[Stored items]
(* ===== verification/Spiffe.v ===== *)
(** * SPIFFE identities: [internal/identity/spiffe.go] and [middleware.go]

    Parsing and authorisation of SPIFFE ids, and the mTLS middleware that turns
    a verified client certificate into an identity. *)

From S2P Require Import Prelude GoStrings GoNet Types.

#[local] Open Scope string_scope.
#[local] Open Scope list_scope.
#[local] Open Scope nat_scope.

(** ** Parsing *)

Section spiffe.
Context `{UnicodeTables}.

(** [ParseSPIFFEID]: the trust domain and the workload path. *)
Definition ParseSPIFFEID (raw : string) : result (string * string) :=
  if bool_decide (TrimSpace raw = "") then Err (Opaque "parse spiffe id: empty id")
  else
    match url_Parse raw with
    | None => Err (Wrap "parse spiffe id" (Opaque "parse"))
    | Some parsed =>
        if negb (EqualFold parsed.(url_Scheme) "spiffe") then
          Err (Opaque "parse spiffe id: invalid scheme")
        else if bool_decide (TrimSpace parsed.(url_Host) = "") then
          Err (Opaque "parse spiffe id: missing trust domain")
        else
          let workloadPath := TrimSpace parsed.(url_EscapedPath) in
          if bool_decide (workloadPath = "") || bool_decide (workloadPath = "/") then
            Err (Opaque "parse spiffe id: missing workload path")
          else
            let cleanPath := path_Clean workloadPath in
            if bool_decide (cleanPath = ".") || bool_decide (cleanPath = "/")
               || Contains cleanPath ".." then
              Err (Opaque "parse spiffe id: invalid workload path")
            else
              let cleanPath := TrimPrefix cleanPath "/" in
              if bool_decide (cleanPath = "") then
                Err (Opaque "parse spiffe id: missing workload path")
              else Ok (parsed.(url_Host), cleanPath)
    end.

(** The loop of [ValidateSPIFFEID] over the allowed prefixes. *)
Definition prefix_allows (id prefix : string) : bool :=
  let trimmed := TrimSpace prefix in
  if bool_decide (trimmed = "") then false else HasPrefix id trimmed.

(** [ValidateSPIFFEID]. *)
Definition ValidateSPIFFEID (id : string) (allowedPrefixes : list string) : result () :=
  match ParseSPIFFEID id with
  | Err err => Err (Wrap "validate spiffe id" err)
  | Ok _ =>
      if bool_decide (allowedPrefixes = []) then Ok ()
      else if existsb (prefix_allows id) allowedPrefixes then Ok ()
      else Err (Opaque "validate spiffe id: does not match allowed prefixes")
  end.

(** A URI SAN of a certificate: its scheme and its text ([URL.String]). *)
Record CertURI := mkCertURI { uri_Scheme : string; uri_String : string }.

(** [ExtractSPIFFEID]; a certificate is its list of URI SANs. *)
Fixpoint first_spiffe (uris : list (option CertURI)) : result string :=
  match uris with
  | [] => Err (Opaque "extract spiffe id: no spiffe URI SAN found")
  | Some uri :: rest =>
      if EqualFold uri.(uri_Scheme) "spiffe" then
        match ParseSPIFFEID uri.(uri_String) with
        | Err err => Err (Wrap "extract spiffe id" err)
        | Ok _ => Ok uri.(uri_String)
        end
      else first_spiffe rest
  | None :: rest => first_spiffe rest
  end.

Definition ExtractSPIFFEID (certs : list (list (option CertURI))) : result string :=
  match certs with
  | [] => Err (Opaque "extract spiffe id: no certificates provided")
  | leaf :: _ => first_spiffe leaf
  end.

(** ** The mTLS middleware *)

(** [MTLSMiddleware]: an HTTP error with its status, or the identity the next
    handler runs with. [chains] is [r.TLS.VerifiedChains], [None] without TLS. *)
Definition MTLSMiddleware (allowedPrefixes : list string)
    (chains : option (list (list (list (option CertURI))))) : Z + Identity :=
  match chains with
  | None | Some [] | Some ([] :: _) => inl 401%Z
  | Some (chain :: _) =>
      match ExtractSPIFFEID chain with
      | Err _ => inl 401%Z
      | Ok spiffeID =>
          match ValidateSPIFFEID spiffeID allowedPrefixes with
          | Err _ => inl 403%Z
          | Ok _ =>
              inr (mkIdentity IdentityMTLS spiffeID [ScopeAdmin] {["auth_method" := "mtls"]})
          end
      end
  end.

(** ** Properties *)

Lemma ValidateSPIFFEID_ok id allowed :
  ValidateSPIFFEID id allowed = Ok () ↔
  is_ok (ParseSPIFFEID id) = true ∧
  (allowed = [] ∨ ∃ p, p ∈ allowed ∧ TrimSpace p ≠ "" ∧ HasPrefix id (TrimSpace p) = true).
Proof.
  unfold ValidateSPIFFEID. destruct (ParseSPIFFEID id) as [|pq] eqn:E; simpl; [naive_solver|].
  assert (Hex : existsb (prefix_allows id) allowed = true ↔
    ∃ p, p ∈ allowed ∧ TrimSpace p ≠ "" ∧ HasPrefix id (TrimSpace p) = true).
  { rewrite existsb_exists. setoid_rewrite list_elem_of_In. unfold prefix_allows.
    split; intros (p & Hp & Hx); exists p; [case_bool_decide; naive_solver|].
    rewrite bool_decide_eq_false_2; naive_solver. }
  case_bool_decide; [naive_solver|].
  destruct (existsb _ _); naive_solver.
Qed.

(** Whoever passes the mTLS middleware was verified by TLS and carries a
    well-formed SPIFFE id that starts with one of the configured prefixes; the
    identity is of type mTLS, with that id. *)
Theorem mtls_identity_allowed allowed chains identity :
  allowed ≠ [] → MTLSMiddleware allowed chains = inr identity →
  identity.(id_Type) = IdentityMTLS ∧
  is_ok (ParseSPIFFEID identity.(id_ID)) = true ∧
  (∃ p, p ∈ allowed ∧ TrimSpace p ≠ "" ∧ HasPrefix identity.(id_ID) (TrimSpace p) = true) ∧
  ∃ leaf rest more, chains = Some ((leaf :: rest) :: more) ∧
    ∃ uri, Some uri ∈ leaf ∧ uri.(uri_String) = identity.(id_ID).
Proof.
  intros Hne. unfold MTLSMiddleware.
  destruct chains as [[|[|leaf rest] more]|]; try done. simpl.
  destruct (first_spiffe leaf) as [|sid] eqn:Hs; [done|].
  destruct (ValidateSPIFFEID sid allowed) as [|[]] eqn:Hv; [done|].
  intros [= <-]. simpl. apply ValidateSPIFFEID_ok in Hv as [Hp Hor].
  split_and!; [done..|naive_solver|]. exists leaf, rest, more. split; [done|].
  clear -Hs. induction leaf as [|[uri|] leaf IH]; simpl in Hs; [done| |].
  - destruct (EqualFold _ _).
    + destruct (ParseSPIFFEID _); [done|]. exists uri. split; [left|naive_solver].
    + destruct (IH Hs) as (u & Hu & ?). exists u. split; [by right|done].
  - destruct (IH Hs) as (u & Hu & ?). exists u. split; [by right|done].
Qed.

End spiffe.

#[local] Existing Instance ascii_tables.

Lemma mtls_identity_allowed_witness :
  ∃ identity,
    MTLSMiddleware ["spiffe://td/ns/"]
      (Some [[[Some (mkCertURI "spiffe" "spiffe://td/ns/a")]]]) = inr identity ∧
    identity.(id_Type) = IdentityMTLS.
Proof.
  eexists. split; [by vm_compute|].
  refine (proj1 (mtls_identity_allowed ["spiffe://td/ns/"]
    (Some [[[Some (mkCertURI "spiffe" "spiffe://td/ns/a")]]]) _ _ _)); [done|by vm_compute].
Defined.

TASK DESCRIPTION: Exactly reproduce the lines of the entries above, from the one containing "eexists. split; [by vm_compute|]." to the very last, and no others.

WORKED SOLUTION:
  eexists. split; [by vm_compute|].
  refine (proj1 (mtls_identity_allowed ["spiffe://td/ns/"]
    (Some [[[Some (mkCertURI "spiffe" "spiffe://td/ns/a")]]]) _ _ _)); [done|by vm_compute].
Defined.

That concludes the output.